Project Name: House for Mary Mathew
Project location: Bangalore, India
Completion Year: 1996
Site Area:2400 sq. ft.
Built Area:2000 sq. ft.
Project Client: Mary Mathew

WHITE WALLS AND LIGHT

In search of the essence of dwelling in the contemporary context, this house is interpreted as a conceptual relationship of parts. A coming together of form and space (the garden COURT and the Verandah - a spatial archetype brought into a position of confrontation by translocating it from the street or periphery to the center and between the garden courts.

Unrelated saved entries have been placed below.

Lemma parse_paragraphs_ok : forall (paragraphs : list str)
  (reviews : list (review_data datetime)),
  Forall ocr_review_ok reviews ->
  Forall ocr_review_ok (parse_paragraphs now paragraphs reviews).
Proof.
  induction paragraphs as [| para rest IH]; intros reviews H;
    cbn [parse_paragraphs]; [exact H |].
  cbn zeta.
  destruct (length (strip para) <? 10)%nat eqn:E10; [apply IH, H |].
  destruct (1000 <? length (strip para))%nat.
  - pose proof (group_sentences_ok (split_on (u ". ") (strip para)) []
                  reviews H) as G.
    destruct (group_sentences now (split_on (u ". ") (strip para)) [] reviews)
      as [cur rs]. cbn [snd] in G.
    apply IH, flush_review_ok, G.
  - apply IH, Forall_app. split; [exact H |]. constructor; [| constructor].
    apply ocr_review_is_ok. apply Nat.ltb_ge in E10.
    destruct (strip para); [cbn in E10; lia | discriminate].
Qed.

Lemma Forall_firstn {A : Type} (P : A -> Prop) (n : nat) (l : list A) :
  Forall P l -> Forall P (firstn n l).
Proof.
  rewrite !Forall_forall. intros H x Hx. eapply H, firstn_In, Hx.
Qed.

(** X14: from a text of at least five characters between its outer
    whitespace [parse_image_reviews] returns at least one and at most
    50 reviews, each with a text that is not empty, the platform
    "image_ocr", no rating and no reviewer name; from a shorter text it
    raises. *)
Theorem parse_image_reviews_bounds :
  (forall (extracted_text : str) (reviews : list (review_data datetime)),
     parse_image_reviews now extracted_text = Some reviews ->
     reviews <> []
     /\ (length reviews <= 50)%nat
     /\ Forall (fun r =>
                  review_text r <> []
                  /\ rating r = None
                  /\ platform r = u "image_ocr"
                  /\ reviewer_name r = None) reviews)
  /\ (forall extracted_text : str,
        parse_image_reviews now extracted_text = None
        <-> (length (strip extracted_text) < 5)%nat).
Proof.
  split.
  - intros e reviews. unfold parse_image_reviews.
    destruct (is_empty e || (length (strip e) <? 5)%nat) eqn:E;
      [discriminate |].
    apply orb_false_iff in E. destruct E as [_ E]. apply Nat.ltb_ge in E.
    cbn zeta.
    pose proof (parse_paragraphs_ok (split_on [10%N; 10%N] e) []
                  (Forall_nil _)) as Hp.
    set (rs := parse_paragraphs now (split_on [10%N; 10%N] e) []) in *.
    assert (H1 : exists rs1,
               (if (length rs =? 0)%nat
                then rs ++ [ocr_review now (strip e) rs] else rs) = rs1
               /\ rs1 <> [] /\ Forall ocr_review_ok rs1).
    { destruct rs as [| r rs'] eqn:Ers; cbn [length Nat.eqb app].
      - eexists. split; [reflexivity |]. split; [discriminate |].
        constructor; [| constructor]. apply ocr_review_is_ok.
        destruct (strip e); [cbn in E; lia | discriminate].
      - eexists. split; [reflexivity |]. split; [discriminate | exact Hp]. }
    destruct H1 as [rs1 [-> [Hne Hok]]].
    intros Heq.
    assert (Hr : reviews
                 = if (50 <? length rs1)%nat then firstn 50 rs1 else rs1)
      by congruence.
    rewrite Hr. clear Heq Hr.
    destruct (50 <? length rs1)%nat eqn:E50.
    + apply Nat.ltb_lt in E50. split; [| split].
      * destruct rs1; [contradiction | discriminate].
      * apply firstn_le_length.
      * apply Forall_firstn, Hok.
    + apply Nat.ltb_ge in E50. split; [| split]; assumption.
  - intros e. unfold parse_image_reviews. split.
    + destruct e as [| c s]; [cbn; lia |]. cbn [is_empty orb].
      destruct (length (strip (c :: s)) <? 5)%nat eqn:E; [| discriminate].
      intros _. apply Nat.ltb_lt, E.
    + intros H. apply Nat.ltb_lt in H. rewrite H, orb_true_r. reflexivity.
Qed.

End UtilsProperties.

(* ================================================================= *)
(** * Tokens *)

Section TokenProperties.

Context {ucd : UnicodeData}.

(** Every token of [split] is a non-empty run of characters of the
    text that are no whitespace. *)
Lemma split_from_tokens (P : codepoint -> Prop) : forall s cur : str,
  Forall P s ->
  Forall (fun c => P c /\ isspace c = false) cur ->
  Forall (fun w => w <> []
                   /\ Forall (fun c => P c /\ isspace c = false) w)
    (split_from cur s).
Proof.
  induction s as [| c s IH]; intros cur Hs Hcur; cbn [split_from].
  - destruct cur as [| x cur]; [constructor |].
    constructor; [| constructor]. split.
    + cbn [rev]. intros H. apply app_eq_nil in H. destruct H; discriminate.
    + apply Forall_rev, Hcur.
  - inversion Hs; subst. destruct (isspace c) eqn:E.
    + destruct cur as [| x cur]; [apply IH; [assumption | constructor] |].
      constructor; [| apply IH; [assumption | constructor]]. split.
      * cbn [rev]. intros H. apply app_eq_nil in H. destruct H; discriminate.
      * apply Forall_rev, Hcur.
    + apply IH; [assumption |]. constructor; auto.
Qed.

In the gentle - harsh light characteristic of temperate Bangalore the surfaces are luminous in white, rising from a floor of terracotta tiles and an in-situ gray cement continuous band around the periphery of the spaces, this gently mediates between and separates the horizontal plane from the vertical.

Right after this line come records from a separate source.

Definition getCategoryAdvice (category : string) : list string :=
  default ["保持积极心态"]
    ((list_to_map
    [
     ("wealth", ["稳健投资"; "避免投机"; "积累人脉"]);
     ("marriage", ["多沟通交流"; "保持耐心"; "珍惜缘分"]);
     ("career", ["提升技能"; "积累经验"; "团队合作"]);
     ("health", ["规律作息"; "适量运动"; "定期体检"]);
     ("academy", ["制定计划"; "坚持学习"; "寻求帮助"])] : gmap string (list string)) !! category).

(** [getCategoryLuckyElements] and [getCategoryUnluckyElements]: both
    maps have the one key [wealth]. *)
Definition luckyMap : gmap string (gmap string (list string)) :=
  list_to_map
    [("wealth", list_to_map
    [
     ("甲", ["土"; "金"]);
     ("乙", ["火"; "土"]);
     ("丙", ["金"; "水"]);
     ("丁", ["水"; "金"]);
     ("戊", ["水"; "木"]);
     ("己", ["木"; "水"]);
     ("庚", ["木"; "火"]);
     ("辛", ["火"; "木"]);
     ("壬", ["火"; "土"]);
     ("癸", ["土"; "火"])])].

Definition unluckyMap : gmap string (gmap string (list string)) :=
  list_to_map
    [("wealth", list_to_map
    [
     ("甲", ["木"; "水"]);
     ("乙", ["金"; "水"]);
     ("丙", ["火"; "木"]);
     ("丁", ["木"; "火"]);
     ("戊", ["土"; "火"]);
     ("己", ["火"; "土"]);
     ("庚", ["金"; "土"]);
     ("辛", ["土"; "金"]);
     ("壬", ["水"; "金"]);
     ("癸", ["金"; "水"])])].

Definition getCategoryLuckyElements (category : string)
    (dayMaster : option string) : list string :=
  default ["土"; "金"]
    (byDayMaster ← luckyMap !! category; byDayMaster !! Js.show dayMaster).

Definition getCategoryUnluckyElements (category : string)
    (dayMaster : option string) : list string :=
  default ["木"; "水"]
    (byDayMaster ← unluckyMap !! category; byDayMaster !! Js.show dayMaster).

Section Numbers.

(** How a number is written in a template literal is left abstract. *)
Variable showNumber : Q → string.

The natural environment integrates with the main living spaces, which are in the nature of a deep 'verandah' attached to the 'garden court'. The programme is developed around these primary spaces - the 'verandah' and the 'garden - court'

The private chambers revolve around the garden court accessed through a sequence of a gallery on the ground and the study on the upper level as transition. The structural system of parallel load bearing walls, jack arch roof slab with reinforced pre-cast cement concrete beams and pre-cast hollow terracotta tile panels with minimal reinforcement was chosen. It became a directive for the articulation of spaces, fenestrations, interior surface and exterior façade.